The situation is still very much the same as what was highlighted two weeks ago here.
It’s about being wary of the prospects for the head-and-shoulders pattern to play out. And that has the potential to eye a move towards $2,100 or at least the 200-day moving average (blue line) at $2,125 currently.
But in the bigger picture, the bullish undertones still remain. Major central banks are still moving to rate cuts and that is macro environment that will support gold. Adding to that, central banks globally are also stepping up appetite to buy more of the precious metal so demand conditions are also lining up.

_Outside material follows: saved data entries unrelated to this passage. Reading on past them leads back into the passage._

(** ** The steps that write *)

Lemma weak_claim cf i x p m V :
  ok cf → bounded cf → prods cf i = PCas x (Z.of_nat p) → p ≤ length (claims cf) →
  acquired (ring cf) (pview (ring cf) i) p →
  exchange (mem (ring cf)) (pview (ring cf) i) EnqueuePos (Z.of_nat p) (u64 (Z.of_nat p + 1)) =
    Some (m, V) →
  ok (mkConfig (with_prod (ring cf) i m V) (set_prod (prods cf) i (PWrite x (Z.of_nat p))) (cons cf)
    (claims cf ++ [(i, x)]) (accepted cf) (popped cf)).
Proof.
  intros Hok Hb Hi Hp Hacq Hx. pose proof Hok as [He Hps Hd Ho Hpo Hs Hr Hc Hpr Hco Ha].
  unfold exchange in Hx. destruct (last _) as [old|] eqn:Hl; [|done].
  destruct (m_value old =? Z.of_nat p)%Z eqn:Ev; [|done]. injection Hx as <- <-.
  rewrite last_lookup, He in Hl. cbn [pred] in Hl. bool_to_prop. rewrite (Hps _ _ Hl) in Ev.
  assert (p = length (claims cf)) as -> by lia. set (E := length (claims cf)) in *.
  assert (E < length (popped cf) + Capacity) as HE.
  { destruct Hacq as (msg&Hm&_). by eapply ready_window. }
  pose proof (Hc E ltac:(lia)) as HcE. unfold cell_ok in HcE.
  rewrite (proj2 (lookup_ge_None _ _)) in HcE by done. destruct HcE as [HlE HwE].
  pose proof (see_grows EnqueuePos (S E) (pview (ring cf) i)) as Hg.
  unfold bounded in Hb.
  assert (length (claims cf ++ [(i, x)]) = S E) as El by (rewrite length_app; cbn; lia).
  rewrite He. split; cbn [ring prods cons claims accepted popped]; try done.
  - cbn. by rewrite decide_True, length_app, He, El, Nat.add_1_r by done.
  - cbn. rewrite decide_True by done. intros k msg [[_ Hk]|[-> <-]]%lookup_snoc_Some; [by apply Hps|].
    rewrite He. cbn. rewrite u64_id by (unfold is_u64; lia). lia.
  - rewrite El. lia.
  - rewrite fmap_app, take_app_le by (rewrite length_fmap; lia). done.
  - intros p' Hw. destruct (decide (p' = E)) as [->|Hne].
    + unfold cell_ok. cbn. rewrite lookup_app_r, Nat.sub_diag by done. cbn. right.
      split; [exact HlE|]. left. by rewrite set_prod_eq.
    + eapply cell_frame; [by apply Hc|done|done| |].
      * cbn. destruct (decide (p' < E)); [by apply lookup_app_l|].
        rewrite !(proj2 (lookup_ge_None _ _)); [done|lia|lia].
      * intros j Hj. cbn. split; [|by apply set_prod_grows]. destruct (decide (j = i)) as [->|];
          [|by apply set_prod_ne]. apply holds_pending in Hj. by rewrite Hi in Hj.
  - intros j. destruct (decide (j = i)) as [->|].
    + unfold prod_ok. cbn. rewrite !set_prod_eq, El. exists E.
      split_and!; [done|lia|lia| | |done].
      * by rewrite lookup_app_r, Nat.sub_diag by done.
      * by eapply acquired_frame.
    + eapply prod_frame; [by apply Hpr|by apply set_prod_ne|by apply set_prod_grows| |done|].
      * by apply prefix_app_r.
      * intros p' _ ? _ _. cbn. split; [done|lia].
  - eapply cons_frame; [done|done|done|done|by apply prefix_app_r|done].
  - intros j. rewrite List.filter_app, fmap_app, Ha. cbn [List.filter].
    destruct (decide (j = i)) as [->|Hj].
    + rewrite set_prod_eq, Hi, Nat.eqb_refl. cbn. by rewrite app_nil_r.
    + rewrite set_prod_ne by done. rewrite (proj2 (Nat.eqb_neq i j)) by done. cbn. by rewrite app_nil_r.
Qed.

And even if we do face up against escalating stagflation risks in the months ahead, that is another uncertainty that gold can work with. Considering the risks there, the precious metal is also a potential beneficiary as a traditional “inflation hedge” but also as a safe haven amid a weakening global economy. That is if the 1970’s were anything to go by.
However, for now, it’s all about waiting on the next technical break in gold. Until that comes along, it’ll be a bit of a snoozer watching the ongoing consolidation phase just above $2,300.
### Continued Optimism for Gold
Despite the current consolidation phase, there remains optimism for the future of gold as central banks continue to support rate cuts and show an increased appetite for buying the precious metal. This macroeconomic environment provides a bullish undertone for gold and sets the stage for potential price increases in the future.
### Hedge Against Uncertainties
Gold also serves as a valuable asset during times of escalating stagflation risks and uncertainties in the global economy. With its reputation as an inflation hedge and a safe haven asset, gold stands to benefit from any potential economic downturns, much like it did in the 1970s.
### Future Prospects
While the current technical analysis points towards a possible move towards $2,100 or the 200-day moving average, the broader outlook for gold remains positive. Investors should keep an eye on any upcoming technical breaks in the market to gauge the future direction of gold prices.